Human Platelet Lysate as bio-ink for 3D bioprinting
“In vitro characterisation of 3D printed Platelet Lysate-based bioink for potential application in skin tissue engineering”
In a lately published study Daikuara et al. developed an extrusion-based bio-ink consisting of Human Platelet Lysate (PL) and gelatin methacryloyl (GelMA). The bio-ink should be used for the 3D bioprinting of a multifunctional dermal equivalent. For this skin tissue engineering approach human dermal fibroblasts were used.

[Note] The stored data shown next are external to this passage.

(** The encoding of a legal code point is taken as it is. *)
Lemma unit_encode cp rest : legal cp -> ended rest -> unit_out (encode cp ++ rest) = (encode cp, zlen (encode cp)).
Proof.
  intros Hleg He. destruct (decide (cp < 0x80)) as [Hs|Hm].
  { unfold encode. rewrite (proj2 (Z.ltb_lt _ _)) by lia. cbn [app unit_out length]. destruct Hleg as [? _].
    by rewrite (proj2 (Z.leb_le 1 cp)), (proj2 (Z.leb_le cp 127)) by lia. }
  destruct (encode_multi cp Hleg) as (c & xs & n & -> & Hcase & Hn & Hx & Hok); [lia|]. cbn [app unit_out].
  rewrite (proj2 (Z.leb_gt c 127)) by lia. rewrite andb_false_r.
  rewrite num_chars_spec by (unfold is_byte; lia). replace (if c <? 192 then _ else _) with n by (clear -Hcase; repeat match goal with |- context [c <? ?y] => destruct (Z.ltb_spec c y) end; lia).
  rewrite (proj2 (Z.ltb_lt 1 n)), (proj2 (Z.leb_le n 4)) by lia. cbn [length] in Hn.
  replace (Z.to_nat n) with (S (length xs)) by lia. rewrite conts_app by done.
  rewrite (proj2 (Z.eqb_eq _ _)) by lia. rewrite (Hok rest : seq_ok (c :: xs ++ rest) n = true). cbn [andb]. cbn [take]. rewrite take_app_length.
  f_equal. cbn [length]. lia.
Qed.

Lemma encode_ended cp rest : legal cp -> ended (encode cp ++ rest).
Proof.
  intros Hleg. destruct (decide (cp < 0x80)) as [Hs|Hs].
  - unfold encode. rewrite (proj2 (Z.ltb_lt _ _)) by lia. cbn [app ended]. unfold cont. lia.
  - destruct (encode_multi cp Hleg) as (c & xs & n & -> & Hcase & _); [lia|]. cbn [app ended]. unfold cont. lia.
Qed.

Lemma text_ended cps : Forall legal cps -> ended (text cps).
Proof. destruct 1 as [|cp cps Hcp Hcps]; [done|]. unfold text. cbn [fmap list_fmap concat]. by apply encode_ended. Qed.

(** ** UTF-8 *)

Fixpoint utf8_out (fuel : nat) (s : list Z) : list Z :=
  match fuel, s with
  | S fuel, _ :: _ => (unit_out s).1 ++ utf8_out fuel (drop (Z.to_nat (unit_out s).2) s)
  | _, _ => []
  end.

Fixpoint pcdata_out (fuel : nat) (s : list Z) : list Z :=
  match fuel, s with
  | S fuel, c :: rest =>
      if xml_invalid c then pcdata_out fuel rest
      else if is_markup c then entity c ++ pcdata_out fuel rest
      else if c <=? 0x7F then c :: pcdata_out fuel rest
      else (unit_out s).1 ++ pcdata_out fuel (drop (Z.to_nat (unit_out s).2) s)
  | _, _ => []
  end.

Section loops.
Context (can_alloc : Z -> bool) (junk : Z).
Context (Hmem : forall n, 0 < n < 2 ^ 31 -> can_alloc n = true).

Lemma emits_map {A B} (m : W A) (a : A) out (f : A -> B) b : emits m a out -> f a = b -> emits (r ← m; mret (f r)) b out.
Proof. intros Hm <-. rewrite <- (app_nil_r out). eapply emits_bind; [exact Hm|apply emits_ret]. Qed.

Lemma emits_validate c rest : is_byte c -> emits (validate_utf8 can_alloc junk (c :: rest)) (unit_out (c :: rest)).2 (unit_out (c :: rest)).1.
Proof.
  intros Hc. unfold validate_utf8, unit_out. destruct ((1 <=? c) && (c <=? 127)); [by eapply emits_map; [by apply emits_putchar|]|].
  pose proof (num_chars_spec c Hc) as Hn. set (n := mb_num_chars c) in *.
  destruct (Z.ltb_spec 1 n) as [Hn1|Hn1]; [|by eapply emits_map; [by apply emits_putchar|]].
  pose proof (conts_range (Z.to_nat n) rest) as Hv. set (v := 1 + conts (Z.to_nat n) rest) in *. cbn [fst snd].
  assert (2 <= n <= 6) as Hn6 by (clear -Hn Hn1; repeat match type of Hn with context [c <? ?y] => destruct (Z.ltb_spec c y) end; lia).
  replace ((n =? 5) || (n =? 6)) with (negb (n <=? 4)) by (destruct (Z.leb_spec n 4), (Z.eqb_spec n 5), (Z.eqb_spec n 6); try done; lia).
  destruct (n <=? 4); cbn [negb andb]; [|by eapply emits_map; [by apply emits_putchar|]]. unfold seq_ok. rewrite <- !andb_assoc.
  destruct ((v =? n) && _) eqn:Hok; [|by eapply emits_map; [by apply emits_putchar|]].
  apply andb_true_iff in Hok as [Hvn%Z.eqb_eq _].
  assert (zlen (take (Z.to_nat n) (c :: rest)) = n) as Hl by (rewrite length_take; cbn [length]; lia).
  eapply emits_map; [apply emits_append; [done|]|].
  - intros E. rewrite E in Hl. cbn [length] in Hl. lia.
  - rewrite Hl. by rewrite (proj2 (Z.eqb_neq n 0)) by lia.
Qed.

The combination of a bio-ink with HPL, GelMA and dermal fibroblasts resulted in a stable and functional 3D structure that mimics the extra cellular matrix (ECM). Furthermore, the bioprinted structure protected growth factors (GF) from degradation and enabled spatial-temporal GF delivery for two weeks. (1)
Good cell attachment and improved proliferation
The results of dermal fibroblasts bioprinted with a bio-ink containing HPL and GelMA showed:
- A high cell viability
- Good cell attachement
- Improved proliferation of dermal fibroblasts
- Improved rheological behavior of the bioink
- Upregulated ECM synthesis and deposition by dermal fibroblasts
- Positive impact in the synthesis of ECM components by dermal fibroblasts
The relevance for regenerative medicine
Each year about 8.2 million patients with wounds are treated. Infections and other side effects make wounds are a serious cause for morbidity and mortality.
Wound-related complications and their treatment results in high costs, about 32 billion US Dollar. (1)
The approach to treat wounds with growth factors is very promising. Growth factors (GF) are released by platelets that are initiating the process of haemostastis when we have a wound.
Increasing attention for Human Platelet Lysate in regenerative medicine
Human Platelet Lysate is a rich source for growth factors which are involved in healing and the regeneration of tissues like bone, cardiac tissue, fat or skin.
What is 3D bioprinting?
Using digital files to manufacture biomedical parts of the body. They should mimic the natural tissue.Therefore, layers of cells or materials are printed on each other. These cells or biomaterials are called bio-inks.
A bio-ink can be a mixture of polymers, cells or biomaterials
The rheological behavior, biochemical properties and the biocompatibility of these bio-inks is extremely important.
In general these steps needs to be taken to perform bioprinting:
- Producing a digital file out of CT or MRI data
- Using the bio-ink and the data to create a biomedical structure
Ensure an ideal mechanical and chemical surrounding for cell growth. (2,3)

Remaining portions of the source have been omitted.